-------- PROVIDED MATERIAL
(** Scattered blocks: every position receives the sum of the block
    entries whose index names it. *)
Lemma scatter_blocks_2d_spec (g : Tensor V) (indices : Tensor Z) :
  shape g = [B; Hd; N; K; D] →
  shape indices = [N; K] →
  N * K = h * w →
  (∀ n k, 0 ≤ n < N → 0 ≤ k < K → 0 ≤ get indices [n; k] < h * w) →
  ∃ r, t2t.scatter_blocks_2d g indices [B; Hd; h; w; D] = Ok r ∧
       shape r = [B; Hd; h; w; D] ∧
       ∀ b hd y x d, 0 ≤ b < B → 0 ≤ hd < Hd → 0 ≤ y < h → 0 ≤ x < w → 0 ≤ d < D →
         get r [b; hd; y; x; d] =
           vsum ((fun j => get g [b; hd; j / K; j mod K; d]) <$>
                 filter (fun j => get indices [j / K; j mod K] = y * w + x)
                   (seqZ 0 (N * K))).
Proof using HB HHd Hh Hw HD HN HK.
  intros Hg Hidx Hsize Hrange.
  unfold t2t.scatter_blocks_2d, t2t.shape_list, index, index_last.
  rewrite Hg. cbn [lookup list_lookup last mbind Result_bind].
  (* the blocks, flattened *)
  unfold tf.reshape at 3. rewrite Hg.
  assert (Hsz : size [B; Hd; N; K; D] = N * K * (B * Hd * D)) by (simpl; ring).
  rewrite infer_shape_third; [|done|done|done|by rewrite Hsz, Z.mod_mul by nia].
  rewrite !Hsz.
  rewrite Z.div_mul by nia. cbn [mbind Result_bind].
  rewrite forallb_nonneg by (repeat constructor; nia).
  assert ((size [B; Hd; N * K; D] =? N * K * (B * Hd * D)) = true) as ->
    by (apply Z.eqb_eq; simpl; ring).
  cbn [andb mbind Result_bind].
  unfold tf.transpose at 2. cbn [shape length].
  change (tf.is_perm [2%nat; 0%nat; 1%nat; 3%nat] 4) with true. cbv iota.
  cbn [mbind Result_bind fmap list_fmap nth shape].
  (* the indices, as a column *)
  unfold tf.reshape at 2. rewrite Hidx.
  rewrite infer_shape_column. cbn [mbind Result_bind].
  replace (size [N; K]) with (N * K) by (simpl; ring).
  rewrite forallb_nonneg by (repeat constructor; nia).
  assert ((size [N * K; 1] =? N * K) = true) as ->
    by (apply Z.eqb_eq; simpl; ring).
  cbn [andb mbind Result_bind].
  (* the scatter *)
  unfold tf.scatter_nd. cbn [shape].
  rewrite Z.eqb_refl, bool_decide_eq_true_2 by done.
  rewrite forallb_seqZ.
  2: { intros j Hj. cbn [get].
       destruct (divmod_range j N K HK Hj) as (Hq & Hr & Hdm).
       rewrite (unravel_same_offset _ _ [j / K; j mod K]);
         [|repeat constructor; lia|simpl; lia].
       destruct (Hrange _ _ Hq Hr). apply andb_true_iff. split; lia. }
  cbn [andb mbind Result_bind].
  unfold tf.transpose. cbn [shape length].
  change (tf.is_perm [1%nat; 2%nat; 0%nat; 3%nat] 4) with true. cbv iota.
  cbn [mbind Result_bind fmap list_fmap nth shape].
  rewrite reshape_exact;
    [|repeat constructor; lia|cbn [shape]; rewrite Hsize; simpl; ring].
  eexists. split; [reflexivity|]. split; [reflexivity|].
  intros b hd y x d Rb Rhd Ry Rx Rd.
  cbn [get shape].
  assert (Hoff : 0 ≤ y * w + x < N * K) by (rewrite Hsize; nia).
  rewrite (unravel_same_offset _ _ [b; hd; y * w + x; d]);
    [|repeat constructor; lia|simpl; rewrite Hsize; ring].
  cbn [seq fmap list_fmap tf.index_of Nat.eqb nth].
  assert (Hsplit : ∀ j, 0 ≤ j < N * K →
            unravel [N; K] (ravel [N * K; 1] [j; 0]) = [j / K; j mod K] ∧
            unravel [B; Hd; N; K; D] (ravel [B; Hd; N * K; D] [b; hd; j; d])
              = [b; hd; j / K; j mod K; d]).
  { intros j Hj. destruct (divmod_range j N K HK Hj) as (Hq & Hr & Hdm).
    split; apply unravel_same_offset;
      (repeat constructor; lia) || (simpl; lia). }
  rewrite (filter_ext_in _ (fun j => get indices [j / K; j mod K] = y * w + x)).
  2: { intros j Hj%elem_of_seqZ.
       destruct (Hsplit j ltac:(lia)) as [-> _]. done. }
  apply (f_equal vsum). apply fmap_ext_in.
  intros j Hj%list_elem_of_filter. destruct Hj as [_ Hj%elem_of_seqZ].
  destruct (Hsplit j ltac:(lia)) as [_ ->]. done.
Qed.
----------------
- [YOUR ASSIGNMENT]: A single figure, the number of lines above with the word "Hidx", is the whole answer.

- [ANSWER BOX]: 2